RECORDED INFORMATION:
※ ※ ※
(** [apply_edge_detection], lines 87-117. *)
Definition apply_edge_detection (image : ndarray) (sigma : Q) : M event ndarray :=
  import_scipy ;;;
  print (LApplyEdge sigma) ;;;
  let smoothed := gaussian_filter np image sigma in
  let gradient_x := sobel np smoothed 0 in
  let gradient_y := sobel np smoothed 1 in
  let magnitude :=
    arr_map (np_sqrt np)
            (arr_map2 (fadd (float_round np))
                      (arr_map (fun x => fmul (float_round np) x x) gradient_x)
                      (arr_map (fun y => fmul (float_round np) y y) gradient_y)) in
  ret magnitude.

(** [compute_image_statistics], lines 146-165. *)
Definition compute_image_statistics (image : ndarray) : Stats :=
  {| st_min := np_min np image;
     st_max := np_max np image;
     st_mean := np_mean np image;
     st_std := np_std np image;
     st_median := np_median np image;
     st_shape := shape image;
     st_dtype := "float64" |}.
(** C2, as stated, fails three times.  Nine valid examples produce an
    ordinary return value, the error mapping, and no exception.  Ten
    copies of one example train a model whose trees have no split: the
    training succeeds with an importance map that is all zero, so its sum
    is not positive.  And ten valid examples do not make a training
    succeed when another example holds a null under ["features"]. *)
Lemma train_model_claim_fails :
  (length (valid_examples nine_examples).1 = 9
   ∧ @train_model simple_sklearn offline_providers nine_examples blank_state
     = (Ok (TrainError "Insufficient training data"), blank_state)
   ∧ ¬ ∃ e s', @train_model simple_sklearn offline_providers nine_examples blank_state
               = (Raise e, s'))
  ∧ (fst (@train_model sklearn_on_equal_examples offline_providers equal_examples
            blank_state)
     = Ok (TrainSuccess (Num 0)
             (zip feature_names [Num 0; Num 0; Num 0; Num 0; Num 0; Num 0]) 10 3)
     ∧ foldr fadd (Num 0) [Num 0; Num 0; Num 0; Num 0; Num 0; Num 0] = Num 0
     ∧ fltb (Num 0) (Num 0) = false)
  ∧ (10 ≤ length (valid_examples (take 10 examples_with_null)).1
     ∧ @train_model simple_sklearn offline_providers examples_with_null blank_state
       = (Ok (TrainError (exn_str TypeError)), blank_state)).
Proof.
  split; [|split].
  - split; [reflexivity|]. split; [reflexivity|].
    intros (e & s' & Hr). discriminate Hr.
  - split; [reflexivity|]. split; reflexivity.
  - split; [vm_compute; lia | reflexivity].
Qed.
※ ※ ※
WHAT TO WORK ON: For this exercise, repeat exactly the lines of the data above from the one with "print (LApplyEdge sigma) ;;;" down to the one with "ret magnitude.", both end lines included.

ANSWER:
  print (LApplyEdge sigma) ;;;
  let smoothed := gaussian_filter np image sigma in
  let gradient_x := sobel np smoothed 0 in
  let gradient_y := sobel np smoothed 1 in
  let magnitude :=
    arr_map (np_sqrt np)
            (arr_map2 (fadd (float_round np))
                      (arr_map (fun x => fmul (float_round np) x x) gradient_x)
                      (arr_map (fun y => fmul (float_round np) y y) gradient_y)) in
  ret magnitude.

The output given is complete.